Hi everyone,
I am trying to restore the revision table from Wikipedia dumps. I understand that the file that I need is probably enwiki-XX-pages- logging.xml.gz
I've downloaded the file and I am using the 1.16 version of mwdumper from https://integration.wikimedia.org/ci/job/MWDumper-package/org.wikimedia$mwdu...
When I execute the following I get this error: java -server -jar mwdumper.jar --format=sql:1.5 enwiki-20130503-pages-logging.xml.gz | gzip -vc > enwiki-latest-pages-articles.sql.gz Exception in thread "main" java.lang.IllegalArgumentException: Unexpected <id> outside a <page>, <revision>, or <contributor> at org.mediawiki.importer.XmlDumpReader.readId(XmlDumpReader.java:329) at org.mediawiki.importer.XmlDumpReader.endElement(XmlDumpReader.java:204) at org.apache.xerces.parsers.AbstractSAXParser.endElement(Unknown Source) at org.apache.xerces.impl.XMLDocumentFragmentScannerImpl.scanEndElement(Unknown Source) at org.apache.xerces.impl.XMLDocumentFragmentScannerImpl$FragmentContentDispatcher.dispatch(Unknown Source) at org.apache.xerces.impl.XMLDocumentFragmentScannerImpl.scanDocument(Unknown Source) at org.apache.xerces.parsers.XML11Configuration.parse(Unknown Source) at org.apache.xerces.parsers.XML11Configuration.parse(Unknown Source) at org.apache.xerces.parsers.XMLParser.parse(Unknown Source) at org.apache.xerces.parsers.AbstractSAXParser.parse(Unknown Source) at org.apache.xerces.jaxp.SAXParserImpl$JAXPSAXParser.parse(Unknown Source) at javax.xml.parsers.SAXParser.parse(SAXParser.java:392) at javax.xml.parsers.SAXParser.parse(SAXParser.java:195) at org.mediawiki.importer.XmlDumpReader.readDump(XmlDumpReader.java:88) at org.mediawiki.dumper.Dumper.main(Dumper.java:142) 0.0%
Mwdumper works well with other 7z xml files but not for this one. I tried a couple of different xml page-logging files and even from a different language wikipedias.

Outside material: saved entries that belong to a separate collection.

Lemma create_post a jid now db (q : Job) db' :
  db_ok db -> jid <> "" -> 0 <= c_max_retries a ->
  create_body seal_content_hash validate_payload SERIALIZER_ID build_identity a jid now db = Ok (q, db') ->
  post db db' /\
  forall k, c_idempotency_key a = Some k -> k <> "" -> exists s v, view db' (job_id q) = Some (s, v, Some k).
Proof.
  intros Hok Hne0 Hmax H. unfold create_body in H. apply result_bind_ok in H as (ex & Hex & H).
  assert (Hkeyed : forall e, match opt_truthy (c_idempotency_key a) with
      | Some key => by_idempotency_in_transaction db key | None => Ok None end = Ok (Some e) ->
    forall k, c_idempotency_key a = Some k -> k <> "" -> exists s v, view db (job_id e) = Some (s, v, Some k)).
  { intros e He k Hk Hne. rewrite Hk, (proj2 (opt_truthy_Some (Some k) k)) in He by done.
    unfold by_idempotency_in_transaction in He. repeat case_hyp He.
    match goal with Hf : List.find _ _ = _ |- _ => apply find_key_row in Hf as [Hg Hkey]; [|done] end.
    pose proof (db_ok_row _ _ _ Hok Hg) as (_ & j' & Hj & (A1 & _) & _). simpl in *. simplify_eq.
    unfold view. rewrite A1, Hg. simpl. rewrite Hkey. eauto. }
  destruct ex; [simplify_eq; split; [split; [done|apply steps_refl]|by apply Hkeyed]|]. unfold insert_new_job in H.
  apply result_bind_ok in H as (payload & Hp & H). unfold make_envelope in Hp.
  destruct build_identity as [[cv cm]|]; [|done]. apply rehash_spec in Hp as [Hcore Hval]. simpl in Hcore.
  destruct (insert_job db jid payload (c_idempotency_key a)) as [db1|] eqn:Hins.
  2:{ rewrite Hex in H. done. }
  eapply insert_job_post in Hins as (Hok1 & Hnone & Hother & Hrow1); eauto.
  apply result_bind_ok in H as (db2 & Hlink & Happ).
  assert (Hdb2 : db_ok db2 /\ steps db1 db2 /\ (exists row, dget (jobs db2) jid = Some row /\
       (row = mkJobRow (Some payload) (c_idempotency_key a) QUEUED 1 \/ row_version row = 2))).
  { destruct (opt_truthy (c_parent_job_id a)) as [parent|].
    - apply link_child_post in Hlink as ([Hok2 Hs2] & Ho2 & Hv2); [|done]. split_and!; [done|done|].
      destruct (decide (jid = parent)) as [<-|Hne]; [|rewrite Ho2 by done; eauto].
      destruct Hv2 as [->|(x & y & Hx & Hy & Hxy)]; [eauto|]. unfold view in Hx, Hy.
      rewrite Hrow1 in Hx. simpl in Hx. destruct (dget (jobs db2) jid); simplify_eq/=. eauto.
    - simplify_eq. split_and!; [done|apply steps_refl|eauto]. }
  destruct Hdb2 as (Hok2 & Hs2 & row & Hrow & Hcase).
  eapply append_event_ok in Happ as (Hok3 & Hcq & Hv3 & _); [|exact Hok2|exact Hrow| |].
  - split; [split; [done|]|].
    + intros k x Hx. rewrite Hv3. apply Hs2. unfold view in *.
      destruct (decide (k = jid)) as [->|]; [by rewrite Hnone in Hx|]. by rewrite Hother.
    + intros k Hk _. rewrite Hcq, Hcore. simpl. rewrite Hv3.
      assert (Hv1 : view db1 jid = Some (QUEUED, 1, Some k)) by (unfold view; rewrite Hrow1; simpl; by rewrite Hk).
      destruct (Hs2 _ _ Hv1) as ([[s v] k'] & Hy & Hstep). exists s, v. rewrite Hy.
      destruct Hstep as [?|(_ & K & _)]; simpl in *; congruence.
  - rewrite Hcore. simpl. destruct Hcase as [->| ->]; simpl; lia.
  - intros Hv. rewrite Hcore in Hv. simpl in Hv. destruct Hcase as [->|]; [|lia].
    eapply db_ok_row in Hrow as (_ & j & Hj & Hag & _ & Hco); [|done]. by simplify_eq/=.
Qed.

(** ** Recovery of lost leases *)

(** A running job whose lease deadline is before [now]. *)
Definition row_lost (now : Z) (row : JobRow) : bool :=
  bool_decide (row_state row = RUNNING) &&
  from_option (fun j : Job => from_option (fun d => d <? now) false (lease_deadline_utc_ms j)) false (row_payload row).

Definition lost_rows (now : Z) (rs : list (string * JobRow)) : list (string * JobRow) :=
  List.filter (fun r => row_lost now r.2) rs.

Lemma recover_row_spec now db n r db' n' :
  db_ok db -> dget (jobs db) r.1 = Some r.2 -> row_state r.2 = RUNNING ->
  recover_row seal_content_hash validate_payload JobState_value now (db, n) r = Ok (db', n') ->
  db_ok db' /\ (forall k, k <> r.1 -> dget (jobs db') k = dget (jobs db) k) /\
  if row_lost now r.2
  then view db' r.1 = Some (LOST, row_version r.2 + 1, row_idempotency_key r.2) /\ n' = n + 1
  else db' = db /\ n' = n.
Proof.
  intros Hok Hrow Hrun H. destruct r as [jid row]. simpl in *.
  pose proof (db_ok_row _ _ _ Hok Hrow) as (_ & j & Hj & Hag & _ & Hco). simpl in *.
  unfold recover_row in H. simpl in H. rewrite Hj in H. unfold row_lost.
  rewrite Hj, bool_decide_true by done. simpl. change (from_option _ _ _) with (lease_lost now j).
  destruct (lease_lost now j); simplify_eq; [|done].
  apply result_bind_ok in H as ([q db1] & Htr & H). simplify_eq.
  pose proof Hag as (A1 & A2 & A3 & A4).
  eapply transition_ok in Htr as (Hok' & _ & Hview & Hother & _); eauto; [|done|].
  - split_and!; [done|done| |done]. by rewrite Hview, decide_True, A4, A2.
  - intros _. eapply finished_core_ok; eauto; simpl; try done; [set_solver|].
    apply progress_zero; [done|]. congruence.
Qed.

Lemma recover_fold_spec now rs db n db' n' :
  db_ok db -> NoDup rs.*1 ->
  (forall r, r ∈ rs -> dget (jobs db) r.1 = Some r.2 /\ row_state r.2 = RUNNING) ->
  result_fold (recover_row seal_content_hash validate_payload JobState_value now) (db, n) rs = Ok (db', n') ->
  db_ok db' /\ n' = n + Z.of_nat (length (lost_rows now rs)) /\
  (forall r, r ∈ lost_rows now rs -> view db' r.1 = Some (LOST, row_version r.2 + 1, row_idempotency_key r.2)) /\
  (forall k, k ∉ (lost_rows now rs).*1 -> dget (jobs db') k = dget (jobs db) k).
Proof.
  revert db n. induction rs as [|r rs IH]; intros db n Hok Hnd Hrs H; simpl in H.
  { simplify_eq. simpl. split_and!; [done|lia|set_solver|done]. }
  apply result_bind_ok in H as ([db1 n1] & H1 & H2).
  rewrite fmap_cons, NoDup_cons in Hnd. destruct Hnd as [Hnin Hnd].
  assert (Hnin' : forall r', r' ∈ rs -> r'.1 <> r.1).
  { intros r' Hr' Heq. apply Hnin. rewrite <-Heq. by apply list_elem_of_fmap_2. }
  destruct (Hrs r) as [Hr Hrun]; [set_solver|].
  eapply recover_row_spec in H1 as (Hok1 & Hother & Hcase); eauto.
  eapply IH in H2 as (Hok' & Hn & Hlost & Hkeep); [|done|done|].
  2:{ intros r' Hr'. rewrite Hother by auto. apply Hrs. set_solver. }
  assert (Hr1 : r.1 ∉ (lost_rows now rs).*1).
  { rewrite list_elem_of_fmap. intros (r' & Heq & Hin%list_elem_of_In).
    apply filter_In in Hin as [Hin%list_elem_of_In _]. by apply (Hnin' r'). }
  unfold lost_rows in *. simpl. destruct (row_lost now r.2).
  - destruct Hcase as [Hv ->]. split_and!; [done|simpl; lia| |].
    + intros r' [->|Hr']%elem_of_cons; [|auto]. unfold view. by rewrite Hkeep.
    + intros k Hk. rewrite Hkeep by set_solver. apply Hother. set_solver.
  - destruct Hcase as [-> ->]. split_and!; auto.
Qed.

Lemma running_rows_spec db :
  db_ok db -> NoDup (running_rows db).*1 /\
  (forall r, r ∈ running_rows db <-> r ∈ jobs db /\ row_state r.2 = RUNNING) /\
  forall r, r ∈ running_rows db -> dget (jobs db) r.1 = Some r.2 /\ row_state r.2 = RUNNING.
Proof.
  intros Hok. assert (Hin : forall r, r ∈ running_rows db <-> r ∈ jobs db /\ row_state r.2 = RUNNING).
  { intros r. unfold running_rows. rewrite elem_of_sort_by, list_elem_of_In, filter_In, <-list_elem_of_In.
    by rewrite bool_decide_eq_true. }
  split_and!; [|done|].
  - unfold running_rows. rewrite sort_by_perm. eapply sublist_NoDup; [apply ok_ids, Hok|].
    unfold dkeys. generalize (jobs db). intros d. induction d as [|r d IH]; simpl; [done|].
    case_match; simpl; by constructor.
  - intros r Hr%Hin. destruct r as [k row]. split; [|by destruct Hr]. apply elem_dget; [apply ok_ids, Hok|by destruct Hr].
Qed.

Anyone knows what this error is and why it occurs on this specific file?
PS: I've also tried to build mwdumper: git clone https://gerrit.wikimedia.org/r/p/mediawiki/tools/mwdumper.git mwdumper
However I couldn't use make or ant since there was not build.xml or makefile in the git.
I appreciate any help you can give me with this.